Research in Tracy's lab led to the description of a new protein export system in bacteria, a discovery for which she received the Fleming Medal from the Society for General Microbiology in 2002. In 2004 she was awarded a prestigious MRC Senior Non Clinical Research Fellowship and she was promoted to Professor of Molecular Microbiology in 2005.
Tracy's research focuses on the export of proteins in bacteria. One of the new projects she will develop in Dundee is an investigation of the role of exported proteins in virulence of the potato pathogenic bacterium Streptomyces scabies, a collaboration with colleagues at SCRI.
Professor Frank Sargent
Personal Chair of Molecular Microbiology
Frank Sargent was born in 1970 in Kirkcaldy. Having completed a BSc in Biochemistry at the University of Edinburgh in 1992 and a PhD at the University of Dundee in 1996, Frank relocated to Norwich and spells as a postdoctoral researcher at the John Innes Centre (1996-1998) and the University of East Anglia (1998-2000) followed.
In October 2000 Frank set up his own research group at UEA having won a Royal Society University Research Fellowship. Frank's research involves the molecular biology of bacteria with a focus on protein secretion systems. The excellence of this work was recognized by the award of the Fleming Prize from The Society for General Microbiology (2006) and the Colworth Medal from The Biochemical Society (2007).
Professor Perry Wilson
Chair in History
Perry Willson BSc (Hons), PhD, FRHistS, has taught Italian history at Edinburgh University since 1990, before which she was Lecturer in British and European History at Leicester Polytechnic for four years.

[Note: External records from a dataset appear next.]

Lemma chunk0_len_ok p len :
  ObjectHeaderPrefix.chunk0_len p = Ok len → len = parsed_len p + chunk0_size p + 4 ∧ len ≤ USIZE_MAX.
Proof.
  unfold ObjectHeaderPrefix.chunk0_len, checked_add, HEADER_CHECKSUM_LEN, to_usize.
  destruct (_ <=? U64_MAX); [|done]. cbn [mbind option_bind].
  destruct (_ <=? U64_MAX); [|done]. cbn [ok_or result_bind].
  destruct (_ <=? USIZE_MAX) eqn:E; [|done]. intros [= <-]. lia.
Qed.

Lemma parse_v2_sound data ctx offset filter :
  Forall byte data → zlen data ≤ USIZE_MAX → 0 ≤ base_address ctx → 0 ≤ offset →
  parse_v2 data ctx offset filter ⇝? (λ h, oh_version h = 2 ∧ Forall (message_ok filter) (oh_messages h)).
Proof.
  intros Hb Hu Hbase Ho. unfold parse_v2. apply within_ensure; [done|]. intros Hl.
  unfold slice_from, get_from. change (expect (get_range data offset (zlen data))) with (slice data offset (zlen data)).
  apply within_slice; [done|lia|lia|]. intros head Hh Hz.
  eapply sound_bind; [apply header_prefix_sound; [done|lia]|]. intros p [Hp Hc].
  destruct (ObjectHeaderPrefix.chunk0_len p) as [len|e] eqn:El; [|apply sound_fail]. cbn [try_].
  assert (Hlen : 0 ≤ len).
  { apply chunk0_len_ok in El as [-> _]; lia. }
  destruct (region data offset len) as [image|e] eqn:Er; [|apply sound_fail]. cbn [try_].
  apply region_bytes_ok in Er as (Hi & Hzi & _); [|done..].
  unfold root_chunk. eapply (sound_bind _ _ chunk_ok).
  { eapply sound_bind; [by apply checksummed_sound|]. intros r [Hr _]. by apply sound_ok. }
  intros root Hroot.
  eapply sound_bind.
  { unfold collector_new. apply ingest_sound; [done|]. split; [split_and!; [done|done|by constructor]|by constructor]. }
  intros st [Hst Hv]. cbv zeta. eapply sound_bind.
  - apply continuation_loop_sound; [done| |rewrite Hv; done|done].
    intros _ a n Ha Hn. apply within_to_usize. intros _.
    destruct (region data a n) as [bytes|e] eqn:Eb; [|apply sound_fail]. cbn [try_].
    apply region_bytes_ok in Eb as (Hbb & _); [|done..].
    eapply sound_bind; [by apply continuation_chunk_sound|]. intros c Hc'. by apply sound_ok.
  - intros [st' _] [_ Hm]. by apply sound_ok.
Qed.

End Safety.
End V2Facts.

Section Headers.
Context `{B : Build}.

(** No bytes make the parser panic or follow continuations for ever. *)
Lemma parse_header_file_sound data mode offset ws base filter :
  Forall byte data → zlen data ≤ USIZE_MAX → 0 ≤ base → 0 ≤ offset →
  ObjectHeader.parse_filtered_with_widths data mode offset ws base filter
    ⇝? (λ h, (oh_version h = 1 ∨ oh_version h = 2) ∧ Forall (message_ok filter) (oh_messages h)).
Proof.
  intros Hb Hu Hbase Ho. unfold ObjectHeader.parse_filtered_with_widths. cbv zeta.
  apply within_ensure; [done|]. intros Hl. apply within_slice; [done|lia|lia|]. intros s _ _.
  case_bool_decide; (eapply sound_mono; [by first [apply V2Facts.parse_v2_sound|apply V1Facts.parse_v1_sound]|]);
    intros h [? ?]; auto.
Qed.

End Headers.

(** ** Filtering

    A filter decides only which messages are kept: the parse takes the same steps, ends with
    the same errors, and the header has the messages of the unfiltered parse that the filter
    keeps. *)

Definition retained (mf : MessageFilter) (ms : list HeaderMessage) : list HeaderMessage :=
  filter (λ m, MessageFilter.keeps mf (msg_type m) (msg_data m) = true) ms.

Definition retain_header (mf : MessageFilter) (h : ObjectHeader) : ObjectHeader :=
  mkHeader (oh_version h) (oh_prefix h) (retained mf (oh_messages h)) (oh_reference_count h) (oh_flags h)
    (oh_access_time h) (oh_modification_time h) (oh_change_time h) (oh_birth_time h).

Her publications include The Clockwork Factory: Women and Work in Fascist Italy, OUP, 1993; Peasant Women and Politics in Fascist Italy: the Massaie Rurali, Routledge, 2002; Gender, Family and Sexuality: the Private Sphere in Italy 1860-1945, Palgrave Macmillan, 2004 and numerous articles, mainly on modern Italian gender history.
She is currently completing a book on Women in Twentieth Century Italy for Palgrave Macmillan. She has held Fellowships at the Einaudi Foundation (Turin), the European University Institute (Florence) and Nuffield College (Oxford). She is Chair of the Association for the Study of Modern Italy and Vice-convener of Women's History Scotland.